The report shows that EcoCash grew its market share from 96.7% in the third quarter, to 97.2% in Q4 of 2017, while its sector peers NetOne’s OneMoney and Telecel’s TeleCash both lost market share.
OneMoney shed off 0.2% share of the market, from 1.3% to 1.1% in Q4, while TeleCash’s market share dropped from 2% to 1.7% in the fourth quarter of 2017, according to the report. Fintech is seen as the next big driver of growth in the mobile industry, along with mobile data. NetOne will be disappointed that despite concerted efforts to revitalize its mobile money service following a high-profile rebranding and relaunch of the service in mid-October 2017, OneMoney still lost ground to its more illustrious competitor EcoCash.
The telecoms regulator’s report also shows that EcoCash was the major catalyst to mobile money channel growth in the industry, where the cumulative number of active mobile money agents grew from 22 604 in Q3 to 27 284 in Q4. It shows that among the 27 284 total active agents, 26 247 are part of EcoCash’s agent network, which added 6 208 new active agents in the quarter, and grew by 31% – from 20 039 in Q3.

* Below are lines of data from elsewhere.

Definition countRun (run : EvalRun) (c : scenarioSummary) : scenarioSummary :=
  let attempted := Attempted c + 1 in
  if run_Success run && run_Consistent run && bool_decide (is_Some (criticalResult run)) then
    mkSummaryOf attempted (Completed c + 1) (Succeeded c + 1)
      (if run_DeadlineMet run then ConsistentWithinDeadline c + 1 else ConsistentWithinDeadline c) (Failed c) (TimedOut c)
  else if run_TimedOut run || bool_decide (run_Outcome run = str "timed_out") then
    mkSummaryOf attempted (Completed c) (Succeeded c) (ConsistentWithinDeadline c) (Failed c) (TimedOut c + 1)
  else mkSummaryOf attempted (Completed c) (Succeeded c) (ConsistentWithinDeadline c) (Failed c + 1) (TimedOut c).

Definition countMeasured (counts : gmap bytes scenarioSummary) (run : EvalRun) : gmap bytes scenarioSummary :=
  if negb (bool_decide (run_Phase run = str "measured")) then counts
  else <[run_ScenarioID run := countRun run (default noScenarioSummary (counts !! run_ScenarioID run))]> counts.

(** Without the latencies. *)
Definition summarizeScenarios (scenarios : list evalScenario) (runs : list EvalRun) : list (evalScenario * scenarioSummary) :=
  let counts := fold_left countMeasured runs ∅ in
  map (fun s => (s, default noScenarioSummary (counts !! sc_ID s))) scenarios.

(** ** The remote evaluator's configuration *)

Fixpoint endpointNodes (id : Z) (endpoints : list bytes) : list remoteEvalNode :=
  match endpoints with
  | [] => []
  | endpoint :: endpoints => mkRemoteNode id endpoint [] [] [] :: endpointNodes (id + 1) endpoints
  end.

Definition trimURL (node : remoteEvalNode) : out remoteEvalNode :=
  if bool_decide (rn_URL node = []) then Err "node has empty url"
  else Ok (mkRemoteNode (rn_ID node) (trimSlashes (rn_URL node)) (rn_Label node) (rn_Region node) (rn_Zone node)).

Definition set_reNodes (nodes : list remoteEvalNode) (network streamMode : bytes) (cfg : remoteEvalConfig) : remoteEvalConfig :=
  mkRemote nodes (Endpoints cfg) (NodeCount cfg) (re_Threshold cfg) (re_BMax cfg) network streamMode (re_Deployment cfg)
    (InitialSlot cfg) (re_Corpus cfg).

Definition readRemoteEvalConfig (readFile : bytes -> out bytes) (json_remote : bytes -> out remoteEvalConfig) (path : bytes)
  : out remoteEvalConfig :=
  let? data := readFile path in
  let? cfg := json_remote data in
  let nodes := match re_Nodes cfg with [] => endpointNodes 0 (Endpoints cfg) | nodes => nodes end in
  match nodes with
  | [] => Err "remote config requires nodes or endpoints"
  | _ =>
      let network := normalizeNetworkConfig (mkNetwork (re_Network cfg) (re_StreamMode cfg)) in
      let? _ := validateNetworkConfig network in
      let? nodes := map_out trimURL (sortSlice (fun a b => rn_ID a <? rn_ID b) nodes) in
      Ok (set_reNodes nodes (net_Mode network) (net_StreamMode network) cfg)
  end.

Definition validateRemoteEvidenceScenario (cfg : remoteEvalConfig) (batchSize : Z) : out unit :=
  if negb (bool_decide (NodeCount cfg ∈ nodeCounts)) then Err "node_count must be one of 4, 7, or 10"
  else if negb (bool_decide (batchSize ∈ batchSizes)) then Err "batch-size must be one of 8, 32, 128, or 512"
  else if re_BMax cfg <? batchSize then Err "batch-size exceeds configured BMax"
  else Ok tt.

(** ** Demo transactions

    Models the generation of transactions in
    [src/bloc-node/internal/app/ethdemo/tx.go]; [Parse] is in [Node].

    [toECDSA] is [ethcrypto.ToECDSA], and [signTx] is [types.SignTx] with the
    latest signer of the demo's chain, followed by [MarshalBinary]. *)

Definition demoChainID : Z := 1337.

(** [types.DynamicFeeTx] *)
Record dynamicFeeTx := mkDynamicFee {
  dt_ChainID : Z;
  dt_Nonce : Z;
  dt_GasTipCap : Z;
  dt_GasFeeCap : Z;
  dt_Gas : Z;
  dt_To : bytes;
  dt_Value : Z;
  dt_Data : bytes
}.

Definition demoRecipient (index : Z) : bytes := drop 12 (Sum256 (str "bloc-demo-recipient-" ++ decimal index)).

Definition demoCalldata (index size : Z) : bytes :=
  if size <=? 0 then []
  else
    let seed := default [] (hexDecode (hashHex (str "bloc-demo-calldata-" ++ decimal index))) in
    map (fun i => nth (i mod length seed) seed 0) (seq 0 (Z.to_nat size)).

Definition intrinsicDemoGas (dataLen : Z) : Z :=
  if dataLen <=? 0 then 21000 else u64 (21000 + u64 dataLen * 16).

Definition parseBigInt (raw : bytes) : option Z :=
  let raw := TrimSpace raw in
  let raw := if bool_decide (raw = []) then str "0" else raw in
  match SetString raw with
  | Some v => if v <? 0 then None else Some v
  | None => None
  end.

(** The fee cap and the tip. *)
Definition demoFees (feeWei : bytes) : Z * Z :=
  let fee := match parseBigInt feeWei with Some fee => if fee =? 0 then 1 else fee | None => 1 end in
  let tip := fee / 10 in
  let tip := if tip =? 0 then 1 else tip in
  (fee, if fee <? tip then fee else tip).

Definition demoTx (index gas : Z) (feeWei : bytes) (nonce dataLen : Z) : dynamicFeeTx :=
  let '(fee, tip) := demoFees feeWei in
  mkDynamicFee demoChainID nonce tip fee (Z.max gas (intrinsicDemoGas dataLen)) (demoRecipient index) 0
    (demoCalldata index dataLen).

Section Generating.
Context {Key : Type} (toECDSA : bytes -> option Key) (signTx : dynamicFeeTx -> Key -> out bytes).
Context (decodeTx : bytes -> option ethTx).

Definition demoPrivateKey (slot : Z) : out Key :=
  match firstSome (fun attempt =>
    toECDSA (Sum256 (str "bloc-demo-sender-" ++ decimal slot ++ str "-" ++ decimal attempt))) (seqZ 0 256) with
  | Some key => Ok key
  | None => Err "could not derive demo private key"
  end.

(** The loop that adds call data until the transaction is long enough. *)
Fixpoint growTx (fuel : nat) (tx : Z -> dynamicFeeTx) (key : Key) (minRawBytes dataLen : Z) : go (out (bytes * Summary)) :=
  match fuel with
  | O => NoFuel
  | S fuel =>
      match signTx (tx dataLen) key with
      | Ok raw =>
          if (minRawBytes <=? 0) || (minRawBytes <=? zlen raw) then
            Ret (let? summary := Parse decodeTx raw in Ok (raw, summary))
          else growTx fuel tx key minRawBytes (i64 (dataLen + Z.min 32 (minRawBytes - zlen raw)))
      | Err err => Ret (Err err)
      | Crash => Ret Crash
      end
  end.

(** Every round but the last adds at least one byte to call data that is still
    shorter than [minRawBytes]. *)
Definition Generate (index minRawBytes gas : Z) (feeWei : bytes) (senderSlot nonce : Z) : go (out (bytes * Summary)) :=
  let gas := if gas =? 0 then 21000 else gas in
  match demoPrivateKey senderSlot with
  | Ok key => growTx (S (Z.to_nat minRawBytes)) (demoTx index gas feeWei nonce) key minRawBytes 0
  | Err err => Ret (Err err)
  | Crash => Ret Crash
  end.

(** ** Laws *)

(** What the Ethereum library promises of a signed transaction: it decodes to
    the fields that were signed, and it contains the call data. *)
Record signs (sender : Key -> bytes) : Prop := {
  sign_ok : forall tx key, exists raw, signTx tx key = Ok raw;
  sign_decodes : forall tx key raw, signTx tx key = Ok raw -> exists decoded,
    decodeTx raw = Some decoded /\ tx_ChainId decoded = Some (dt_ChainID tx) /\ tx_Sender decoded = Some (sender key) /\
    tx_Nonce decoded = dt_Nonce tx /\ tx_Gas decoded = dt_Gas tx /\ tx_Type decoded = DynamicFeeTxType /\
    tx_GasFeeCap decoded = dt_GasFeeCap tx;
  sign_contains : forall tx key raw, signTx tx key = Ok raw -> zlen (dt_Data tx) <= zlen raw
}.

Lemma demoCalldata_length index size : 0 <= size -> zlen (demoCalldata index size) = size.
Proof.
  intros Hs. unfold demoCalldata. destruct (Z.leb_spec size 0); [by replace size with 0 by lia|].
  rewrite length_map, length_seq. lia.
Qed.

In the same period, the report says OneMoney added 295 new active agents, growing by 20.2%, from 1 458 active agents in Q3, to 1 753 in Q4. The marginal growth in real terms fell short of making a significant impact on overall share of the agent network, where it lost ground to EcoCash. The company will now be betting on a change in fortunes following the recent announcement of an executive change in personnel atop the State mobile telecom enterprise.

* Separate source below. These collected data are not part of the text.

Lemma expect_runs schema runs expected ms expected' ms' :
  fold_out (expectRun schema) runs (expected, ms) = Ok (expected', ms') <->
  Forall (fun run => Forall (traced schema) (run_Results run)) runs /\ NoDup (allPairs runs).*1 /\
  (forall k, k ∈ (allPairs runs).*1 -> expected !! k = None) /\
  expected' = list_to_map (allPairs runs) ∪ expected /\ ms' = membershipsOf runs ms.
Proof.
  revert expected ms. induction runs as [|run runs IH]; intros expected ms; cbn [fold_out].
  { change (list_to_map (allPairs []) ∪ expected) with ((∅ : expectedMap) ∪ expected). rewrite (left_id_L ∅ (∪)).
    split; [intros [= -> ->]|by intros (_ & _ & _ & -> & ->)].
    split_and!; [constructor|constructor|by intros k ?%elem_of_nil|done|done]. }
  unfold expectRun at 1. rewrite Forall_cons.
  change (allPairs (run :: runs)) with (pairsOf run ++ allPairs runs). rewrite fmap_app, NoDup_app.
  assert (Forall (traced schema) (run_Results run) -> NoDup (pairsOf run).*1 ->
    (forall k, k ∈ (pairsOf run).*1 ++ (allPairs runs).*1 -> expected !! k = None) ->
    fold_out (expectResult schema run) (run_Results run) expected = Ok (list_to_map (pairsOf run) ∪ expected)) as Hok.
  { intros HF Hnd Hk. apply expect_results. split_and!; [done|done| |done]. intros k Hel. apply Hk, elem_of_app. by left. }
  destruct (fold_out (expectResult schema run) (run_Results run) expected) as [m| |] eqn:Em; cbn [out_bind].
  - apply expect_results in Em as (HF & Hnd & Hk & ->). fold (pairsOf run) in *. rewrite IH.
    assert (forall k, (list_to_map (pairsOf run) ∪ expected : expectedMap) !! k = None <->
      k ∉ (pairsOf run).*1 /\ expected !! k = None) as Hnone
      by (intros k; rewrite lookup_union_None; by rewrite not_elem_of_list_to_map).
    assert ((forall k, k ∈ (pairsOf run).*1 -> k ∉ (allPairs runs).*1) ->
      list_to_map (allPairs runs) ∪ (list_to_map (pairsOf run) ∪ expected) =
      (list_to_map (pairsOf run ++ allPairs runs) ∪ expected : expectedMap)) as Hun.
    { intros Hdis. rewrite list_to_map_app, (assoc_L (∪)). f_equal. apply map_union_comm, map_disjoint_spec.
      intros k e e' H1 H2. apply elem_of_list_to_map_2, (list_elem_of_fmap_2 fst) in H1, H2. by apply (Hdis k). }
    split.
    + intros (HFs & Hnds & Hks & -> & ->). assert (forall k, k ∈ (pairsOf run).*1 -> k ∉ (allPairs runs).*1) as Hdis
        by (intros k H1 H2; apply Hks, Hnone in H2 as [? _]; done).
      split_and!; try done; [|by apply Hun]. intros k [Hel|Hel]%elem_of_app; [by apply Hk|]. by apply Hks, Hnone in Hel as [_ ?].
    + intros ([_ HFs] & (_ & Hdis & Hnds) & Hks & -> & ->). split_and!; try done; [|by rewrite Hun].
      intros k Hel. apply Hnone. split; [intros H1; by apply (Hdis k)|]. apply Hks, elem_of_app. by right.
  - split; [discriminate|]. intros ([HF _] & (Hnd & _ & _) & Hk & _). discriminate (Hok HF Hnd Hk).
  - split; [discriminate|]. intros ([HF _] & (Hnd & _ & _) & Hk & _). discriminate (Hok HF Hnd Hk).
Qed.

Lemma allPairs_keys runs : (allPairs runs).*1 = map ar_Key (allRecords runs).
Proof.
  unfold allPairs, allRecords. induction runs as [|run runs IH]; [done|]. cbn [map concat]. rewrite fmap_app, map_app, IH. f_equal.
  unfold pairsOf, recordsOf. change (map ?f) with (fmap (M := list) f). by rewrite <- !list_fmap_compose.
Qed.

Lemma allPairs_elem runs k e : (k, e) ∈ allPairs runs <->
  exists run result, run ∈ runs /\ result ∈ run_Results run /\ (k, e) = expectationOf run result.
Proof.
  unfold allPairs. rewrite list_elem_of_In, in_concat. setoid_rewrite in_map_iff. split.
  - intros (l & (run & <- & Hr) & Hin). unfold pairsOf in Hin. apply in_map_iff in Hin as (result & HE & Hres).
    exists run, result. by rewrite !list_elem_of_In.
  - intros (run & result & Hr & Hres & HE). exists (pairsOf run). split.
    + exists run. by rewrite <- list_elem_of_In.
    + unfold pairsOf. apply in_map_iff. exists result. by rewrite <- list_elem_of_In.
Qed.

(** ** What is read *)

Section Reading.
Context (schema : string) (expected : expectedMap) (memberships : gmap acsTraceRunKey (gset Z)).

(** A record that is accepted, whatever came before it. *)
Definition accepted (record : acsTraceArtifactRecord) : Prop :=
  exists source, expected !! ar_Key record = Some source /\ ar_SchemaVersion record = schema /\ ar_Enabled record = true /\
    validateACSTraceRecord record (default ∅ (memberships !! runKeyOf (ar_Key record))) source = Ok tt.

Definition follows (previous : option acsTraceArtifactKey) (keys : list acsTraceArtifactKey) : Prop :=
  Sorted (notAfter acsTraceKeyLess) (option_list previous ++ keys).

Lemma follows_cons previous k keys : follows previous (k :: keys) <->
  match previous with Some p => acsTraceKeyLess k p = false | None => True end /\ follows (Some k) keys.
Proof.
  unfold follows. destruct previous as [p|]; cbn; [|tauto]. split.
  - intros [HS Hhd]%Sorted_inv. by inversion Hhd.
  - intros [Hp HS]. constructor; [done|]. by constructor.
Qed.

Lemma next_records stream seen previous seen' :
  (exists previous', fold_out (validateNext schema expected memberships) stream (seen, previous) = Ok (seen', previous')) <->
  exists records, stream = map Ok records /\ NoDup (map ar_Key records) /\ (forall k, k ∈ map ar_Key records -> k ∉ seen) /\
    follows previous (map ar_Key records) /\ Forall accepted records /\ seen' = list_to_set (map ar_Key records) ∪ seen.
Proof.
  revert seen previous. induction stream as [|item stream IH]; intros seen previous; cbn [fold_out].
  { split.
    - intros [p' [= -> _]]. exists []. split_and!; [done|constructor|by intros k ?%elem_of_nil| |constructor|set_solver].
      unfold follows. destruct previous; repeat constructor.
    - intros ([|r records] & HE & _ & _ & _ & _ & ->); [|done]. exists previous. do 2 f_equal. set_solver. }
  unfold validateNext at 1. destruct item as [record|err|]; cbn [out_bind].
  2,3: split; [by intros [p' [=]]|by intros ([|r records] & [=] & _)].
  split.
  - intros [p' HE]. revert HE. case_bool_decide as Hin; [discriminate|].
    destruct (match previous with Some p => _ | None => false end) eqn:Ep; [discriminate|].
    destruct (expected !! ar_Key record) as [source|] eqn:Es; [|discriminate].
    destruct (String.eqb_spec (ar_SchemaVersion record) schema) as [Hs|]; [|discriminate]. cbn [negb].
    destruct (ar_Enabled record) eqn:Een; [|discriminate]. cbn [negb].
    destruct (validateACSTraceRecord _ _ _) as [[]| |] eqn:Ev; cbn [out_bind]; [|discriminate..].
    intros HE. destruct (proj1 (IH _ _) (ex_intro _ p' HE)) as (records & -> & Hnd & Hk & Hf & HF & ->).
    exists (record :: records). cbn [map]. split_and!; [done| | | | |set_solver].
    + apply NoDup_cons. split; [|done]. intros Hel. apply Hk in Hel. set_solver.
    + intros k [->|Hel]%elem_of_cons; [done|]. apply Hk in Hel. set_solver.
    + apply follows_cons. split; [by destruct previous|done].
    + constructor; [|done]. by exists source.
  - intros ([|r records] & HE & Hnd & Hk & Hf & HF & ->); [done|]. cbn [map] in *. injection HE as -> ->.
    apply NoDup_cons in Hnd as [Hni Hnd]. apply follows_cons in Hf as [Hp Hf]. apply Forall_cons in HF as [Ha HF].
    destruct Ha as (source & Es & Hs & Hen & Hv). rewrite bool_decide_false by (apply Hk; by left).
    replace (match previous with Some p => acsTraceKeyLess (ar_Key r) p | None => false end) with false by (by destruct previous).
    rewrite Es, Hs, String.eqb_refl, Hen. cbn [negb]. rewrite Hv. cbn [out_bind]. apply IH. exists records.
    split_and!; [done|done| |done|done|set_solver].
    intros k Hel. assert (k ∉ seen) by (apply Hk; by right). assert (k <> ar_Key r) by (intros ->; done). set_solver.
Qed.
End Reading.

(** ** One record against another *)

Definition messagePair (r : acsMessageTraceRecord) : string * ACSMessageTrace := (msg_Subtype r, msg_Trace r).

#[local] Instance messagePair_inj : Inj eq eq messagePair.
Proof. intros [] []. by intros [= -> ->]. Qed.

Lemma messageRecords_ok schema records seen m : messageRecords schema records seen = Ok m ->
  NoDup (map messagePair records).*1 /\ (forall s, s ∈ (map messagePair records).*1 -> seen !! s = None) /\
  m = list_to_map (map messagePair records) ∪ seen.
Proof.
  revert seen. induction records as [|r records IH]; intros seen; cbn [messageRecords].
  { intros [= ->]. split_and!; [apply NoDup_nil_2|by intros s ?%elem_of_nil|].
    change (list_to_map (map messagePair []) ∪ m) with ((∅ : gmap string ACSMessageTrace) ∪ m). by rewrite (left_id_L ∅ (∪)). }
  destruct (negb (bool_decide (msg_Subtype r ∈ _))); [discriminate|].
  case_bool_decide as Hin; [discriminate|]. apply eq_None_not_Some in Hin.
  destruct (validateMessageTrace schema (msg_Trace r)); cbn [out_bind]; [|discriminate..].
  intros (Hnd & Hk & ->)%IH. cbn [map fmap list_fmap]. assert (msg_Subtype r ∉ (map messagePair records).*1) as Hni
    by (intros Hel; apply Hk in Hel; by rewrite lookup_insert_eq in Hel).
  split_and!.
  - by apply NoDup_cons.
  - intros s [->|Hel]%elem_of_cons; [done|]. apply Hk in Hel. by apply lookup_insert_None in Hel as [? _].
  - cbn [list_to_map foldr]. rewrite <- insert_union_r; [by rewrite insert_union_l|]. by apply not_elem_of_list_to_map.
Qed.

The Potraz report shows that Telecash’s active agent network shrunk by 20.1%, from 1 107 active agents in Q3, to 884 active agents in Q4 – a total loss of 223 active agents in the quarter. Operating in a growth sector with cash shortages, and in a business and regulatory environment that is supportive of the use of electronic payments, the decline in Telecash’s active agent network will be worrying for Telecel.

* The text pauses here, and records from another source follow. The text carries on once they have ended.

Lemma resultsConsistent_spec results : resultsConsistent results = true ->
  forall r r', r ∈ results -> r' ∈ results -> outcomeOf r = outcomeOf r'.
Proof.
  destruct results as [|first rest]; [done|]. cbn. rewrite forallb_forall. intros Hall.
  assert (forall r, r ∈ first :: rest -> outcomeOf r = outcomeOf first) as Hf.
  { intros r [->|Hin%list_elem_of_In]%elem_of_cons; [done|]. by apply sameOutcome_spec, Hall. }
  intros r r' Hr Hr'. by rewrite (Hf r Hr), (Hf r' Hr').
Qed.

Lemma receivedTxCount_spec results count : receivedTxCount results = count -> 0 < count ->
  forall r, r ∈ results -> SelectedCiphertexts (er_Metrics r) = count.
Proof.
  destruct results as [|first rest]; cbn; [intros _ _ r ?%elem_of_nil; done|].
  destruct (forallb _ rest) eqn:E; [|lia]. intros <- _ r [->|Hin%list_elem_of_In]%elem_of_cons; [done|].
  rewrite forallb_forall in E. by apply E, Z.eqb_eq in Hin.
Qed.

(** ** Completed runs *)

Lemma classified_completed uni deadline run err : let run' := classifyRunOutcome uni err deadline run in
  run_Outcome run' = str "completed" -> run_Success run = true /\ run_Consistent run = true /\
    run_DeadlineMet run' = (0 <? criticalTotalUS run) && (criticalTotalUS run <=? Z.quot deadline 1000).
Proof.
  unfold classifyRunOutcome. destruct (run_Success run), (run_Consistent run); cbn [andb]; [done|..];
    cbv zeta; destruct (_ || _); cbn; discriminate.
Qed.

It would appear mounting uncertainty following a recent government takeover, and management anxiety over ongoing boardroom changes, along with persistent shareholder disagreements may have begun to take their toll on management’s ability to perform and deliver customer and shareholder value. But the challenges of its sector rivals should by no means take anything away from EcoCash’s consistent investment in growing its extensive agent network and its persistent efforts at creating a digital ecosystem by integrating its system with merchants, banks and other payment platforms, to make it the most widely used mobile commerce service in Zimbabwe, and by far the biggest driver of financial inclusion in the country.